In his new book, Secret Historian: The Life and Times of Samuel Steward, author Justin Spring attempts to salvage the reputation and legacy of a mostly forgotten author, intellectual, pioneering sexual archivist, pulp pornographer, masochist, bon vivant and unrepentant homosexual.
Beginning as a promising bright light of the interwar literary avant garde scene, Steward settled into an academic life at a Chicago Catholic university, only to completely reinvent himself at middle age as pioneering tattoo artist Philip Sparrow. He subsequently went on to publish highly literate gay pulp fiction under the name Phil Andros. These are only two of a long list of Steward’s noms de plume.
During the 1950s, Steward’s life was an elaborate double-act: by day, professor Samuel Steward, Phd, popular teacher at DePaul Catholic University; by night, Phil Sparrow, one of Chicago’s foremost tattoo artists, friend to gangsters and seducer of naval cadets and back-ally street toughs.
One of Steward’s most lasting imprints on history is his role as a sexual archivist and researcher for Alfred Kinsey’s Institute for Sex Research. Throughout his entire adult life, Steward maintained an obsessively annotated Stud File containing hundreds of index cards detailing every one of his 4,647 sexual encounters with 807 men over nearly 50 years.
His Stud File became an indispensable record – spanning most of the 20th century – of the evolving sexuality of one gay man. Steward was also a dedicated diarist. His unpublished memoir – on which Spring draws heavily – offers insight into Steward’s well-drawn theories on the sexual mores of the day. All of this is delivered with Steward’s mordant wit, razor sharp self-reflexiveness and gently self-deprecating introspection. It is all filtered through an immensely well-read scholastic tradition.
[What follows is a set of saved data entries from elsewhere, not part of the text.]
(** * reGRR [bin/diff.py]: the manifest parser and the comparison replayer

    A shallow embedding of [MatList.__init__] (the parser of [lists.txt]) and
    of [MatList.compare] (the replay of the parsed flow against two output
    directories), with the properties of the specification stated over it.

    Conventions of the embedding:
    - a Python [str] is a [string] whose characters are code points below 256;
    - a matrix element is a binary64 float ([PrimFloat.float]), as numpy holds
      the [CV_64F] matrices that OpenCV loads;
    - the file system, the standard output and the list of files handed to
      [load_mat] form the [world] that [compare] threads through its loop;
    - a Python exception is a value of [exn]; the replay returns [Ok] or
      [Raise], and keeps in both cases what was printed before. *)

From Stdlib Require Import ZArith Ascii String List Floats Lia.
From stdpp Require Import base tactics option list gmap strings.
Import ListNotations.

#[local] Set Warnings "-inexact-float".

Local Open Scope string_scope.
Local Open Scope Z_scope.
Local Open Scope list_scope.

(** ** Python strings *)

Module PyStr.

(** [str.isspace] on one character, for the code points below 256:
    tab, line feed, vertical tab, form feed, carriage return, the four
    separators 0x1c to 0x1f, space, NEL (0x85) and the no-break space. *)
Definition isspace (c : ascii) : bool :=
  let n := nat_of_ascii c in
  ((9 <=? n) && (n <=? 13) || (28 <=? n) && (n <=? 32)
   || (n =? 133) || (n =? 160))%nat.

Definition newline : ascii := ascii_of_nat 10.

(** [s.lstrip()] *)
Fixpoint lstrip (s : string) : string :=
  match s with
  | String c s' => if isspace c then lstrip s' else s
  | EmptyString => EmptyString
  end.

(** [s.rstrip()]: a character is kept when something is kept after it, or
    when it is not white space. *)
Fixpoint rstrip (s : string) : string :=
  match s with
  | EmptyString => EmptyString
  | String c s' =>
      match rstrip s' with
      | EmptyString => if isspace c then EmptyString else String c EmptyString
      | r => String c r
      end
  end.

(** [s.strip()] *)
Definition strip (s : string) : string := rstrip (lstrip s).

(** [len(s)] *)
Definition len (s : string) : Z := Z.of_nat (String.length s).

(** [s[0]], which raises [IndexError] on the empty string ([None] here). *)
Definition head (s : string) : option ascii :=
  match s with
  | String c _ => Some c
  | EmptyString => None
  end.

(** [s[1:]] *)
Definition from1 (s : string) : string :=
  match s with
  | String _ s' => s'
  | EmptyString => EmptyString
  end.

(** [s * n] for a natural number [n] *)
Fixpoint repeat (s : string) (n : nat) : string :=
  match n with
  | O => EmptyString
  | S n' => s +:+ repeat s n'
  end.

(** [s.startswith(c)] and [s.endswith(c)] for a one-character [c] *)
Definition startswith (s : string) (c : ascii) : bool :=
  match s with
  | String d _ => bool_decide (d = c)
  | EmptyString => false
  end.

Fixpoint endswith (s : string) (c : ascii) : bool :=
  match s with
  | EmptyString => false
  | String d EmptyString => bool_decide (d = c)
  | String _ s' => endswith s' c
  end.

(** The lines of a text as a text-mode file object yields them: each line
    keeps its terminating line feed, and the last one may lack it. *)
Fixpoint readlines (s : string) : list string :=
  match s with
  | EmptyString => []
  | String c s' =>
      if bool_decide (c = newline) then String c EmptyString :: readlines s'
      else match readlines s' with
           | [] => [String c EmptyString]
           | l :: ls => String c l :: ls
           end
  end.

End PyStr.

(** ** The manifest: [MatList.__init__] *)

(** The class constants. *)
Definition ENTER_SCOPE : Z := 0.
Definition EXIT_SCOPE : Z := 1.
Definition SAVE_MAT : Z := 2.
With incisive prowess gleaned from years in the academy, Steward dedicated his life to a brave and brazen self-examination without ever allowing the potential mental or emotional dangers inherent in such severe personal excavation to slow him down.
Secret Historian’s dramatis personae is a fabulous cross section of gay intelligentsia and cultural giants: his long-time friendship with Gertrude Stein and Alice Toklas, visitations with Thomas Mann and André Gide, interactions with Christopher Isherwood, Jean Cocteau, Tennessee Williams, Robert Mapplethorpe and Tom of Finland.
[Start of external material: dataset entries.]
(** * build.go of meyermarcel/peg: the staged build script, embedded in Rocq

    The script is a sequential Go program whose behaviour is all effects:
    it stats files, changes the working directory, starts child processes
    and panics on every failure.  The embedding keeps that shape:

    - the operating system is a small explicit model (a file tree keyed by
      canonical paths, a working directory, a clock);
    - child processes are an oracle, a variable of the section that holds
      the program: nothing is assumed about what [go build] or a generated
      parser does to the file tree;
    - the program runs in a state-and-panic monad [M]; [defer] runs its
      call on normal return and while panicking, as Go does. *)

From Stdlib Require Import ZArith String Ascii List Bool Lia.
From stdpp Require Import base option list gmap strings sorting fin_maps.

Local Open Scope Z_scope.
Local Open Scope string_scope.
Local Open Scope list_scope.
Local Open Scope stdpp_scope.

(** ** Strings *)

Definition nl : string := String (ascii_of_nat 10) EmptyString.

(** [strings.HasSuffix]: [len(s) >= len(suffix) && s[len(s)-len(suffix):] == suffix]. *)
Definition HasSuffix (s suffix : string) : bool :=
  (String.length suffix <=? String.length s)%nat
  && String.eqb
       (String.substring (String.length s - String.length suffix)
                         (String.length suffix) s)
       suffix.

(** [strings.TrimSuffix]. *)
Definition TrimSuffix (s suffix : string) : string :=
  if HasSuffix s suffix
  then String.substring 0 (String.length s - String.length suffix) s
  else s.

(** Splitting at a one-byte separator ([strings.Split] with such a
    separator, and the kernel's reading of a path). [cur] is the piece
    being read. *)
Fixpoint split_on (sep : ascii) (cur : string) (s : string) : list string :=
  match s with
  | EmptyString => [cur]
  | String c r =>
      if Ascii.eqb c sep then cur :: split_on sep EmptyString r
      else split_on sep (cur +:+ String c EmptyString) r
  end.

Definition Split (s : string) (sep : ascii) : list string :=
  split_on sep EmptyString s.

(** ** Paths

    The model is of a Unix host: the separator is a slash, so
    [filepath.FromSlash] returns its argument.  The definition keeps the
    library's test so that it reads as the library does. *)

Definition Separator : ascii := "/"%char.

Fixpoint replace_byte (old new : ascii) (s : string) : string :=
  match s with
  | EmptyString => EmptyString
  | String c r =>
      String (if Ascii.eqb c old then new else c) (replace_byte old new r)
  end.

Definition FromSlash (path : string) : string :=
  if Ascii.eqb Separator "/" then path
  else replace_byte "/" Separator path.

(** A canonical path: the names from the root down. *)
Definition Path : Type := list string.

Definition is_abs (p : string) : bool :=
  match p with
  | String c _ => Ascii.eqb c "/"
  | EmptyString => false
  end.

(** Following the components of a path name from a directory. *)
Fixpoint walk (at_ : Path) (comps : list string) : Path :=
  match comps with
  | [] => at_
  | c :: r =>
      if String.eqb c "" then walk at_ r
      else if String.eqb c "." then walk at_ r
      else if String.eqb c ".." then walk (removelast at_) r
      else walk (at_ ++ [c]) r
  end.

Definition resolve (cwd : Path) (name : string) : Path :=
  walk (if is_abs name then [] else cwd) (Split name "/").

(** The name [os.Getwd] reports for a directory. *)
Definition render (p : Path) : string :=
  "/" +:+ String.concat "/" p.

Fixpoint strip_prefix (d k : Path) : option Path :=
  match d, k with
  | [], _ => Some k
  | x :: d', y :: k' => if String.eqb x y then strip_prefix d' k' else None
  | _ :: _, [] => None
  end.

(** [child_of d k] is the entry name of [k] when [k] lies directly in [d]. *)
Definition child_of (d k : Path) : option string :=
  match strip_prefix d k with
  | Some [n] => Some n
  | _ => None
  end.

(** ** The file tree *)

Inductive Node : Type :=
| File (mtime : Z) (data : string)
| Dir (mtime : Z).

Record FileInfo : Type := mkInfo {
  Name : string;
  ModTime : Z;
  IsDir : bool
}.

(** [time.Time.After]. *)
Definition After (t u : Z) : bool := (u <? t)%Z.

Definition info_of (name : string) (n : Node) : FileInfo :=
  match n with
  | File t _ => mkInfo name t false
  | Dir t => mkInfo name t true
  end.

Definition lookup_node (fs : gmap Path Node) (p : Path) : option Node :=
  match p with
  | [] => Some (Dir 0)
  | _ => fs !! p
  end.

Definition entries (fs : gmap Path Node) (d : Path) : list FileInfo :=
  omap (fun kn : Path * Node =>
          match child_of d kn.1 with
          | Some n => Some (info_of n kn.2)
          | None => None
          end)
       (map_to_list fs).

Definition name_le (a b : FileInfo) : Prop :=
  String.leb (Name a) (Name b) = true.

#[global] Instance name_le_dec a b : Decision (name_le a b).
Proof. unfold name_le. apply _. Defined.

(** ** Errors, child processes, the state of a run *)

Inductive Err : Type :=
| PathError (op path : string)
| SyscallError (op : string)
| ExecError (name : string)
| ExitError (code : Z)
| PipeError.

Record Invocation : Type := mkInv {
  i_dir : Path;
  i_name : string;
  i_args : list string;
  i_stdin : option string
}.

(** What a child process leaves behind: a file tree and a clock of its
    choosing, its standard output, its combined output and its error. *)
Record Outcome : Type := mkOutcome {
  o_fs : gmap Path Node;
  o_now : Z;
  o_stdout : string;
  o_combined : string;
  o_err : option Err
}.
Contained in Steward’s Stud File are entries for Rock Hudson, Thornton Wilder, Lord Alfred Douglas and Rudolph Valentino. In addition to his sexual conquests – submissions – Steward amassed a collection of first edition books by important gay authors, hundreds of objets d’art, magazines, photographs and paintings.
Under the constant threat of detection and persecution in McCarthy-era America, Steward courted arrest. He hosted orgies, allowed himself to be filmed in a vigorous BDSM session for Kinsey’s archives, and carried a prodigious appetite for gay-for-pay hustlers. Steward felt a lifelong attraction to rough trade, subscribing to a hyper-masculine sexual ideal. He loved truck drivers, gang members, bikers and sailors. Conversely, Steward shunned most gay scenes and harboured a lifelong distrust and abhorrence of effeminacy.
Spring reveals Steward as a man who never achieved the recognition he warranted. Steward’s later years were plagued by depression, drug addiction and crippling loneliness. He was eventually left isolated in a Berkeley, California, coach-house, nearly drowning in at least three lifetimes’ worth of treasures and at least as much trash.
Ultimately, Steward’s life of sexual rapacity and abandon left him unfulfilled and, near the poignant and tragic end of Spring’s exhaustively detailed biography, Steward admits to his journal that the only thing he ever truly loved in his entire life was a dachshund named Fritz. In Steward’s elegiac and still unpublished memoir, he speaks often of cultivating an imperious sense of detachment as a shield against the inevitable ravages of old age.
What becomes of a person who dedicates his entire life to a pursuit of unfettered sex, even after time has stolen his youth and life’s many trials have robbed him of his belief in the redemptive power of beauty? Steward lived long enough to see the AIDS crisis change ideals of youth and beauty and kill many of his friends and former lovers.
Steward’s ennui is illustrated by the novelty doorbell he invented for his California bungalow. When rung, it chimed out the tune of an old drinking song, “De Brevitatae Vitae,” the lyrics of which translate to, “Let us rejoice, therefore, while we are young/After our pleasant youth and troublesome old age/The ground will have us.”
Had it not been for Spring, Steward’s doorbell may have served as his final knell. Thanks to Secret Historian, the examined life of Sam Steward has been granted posterity’s lovely veneer.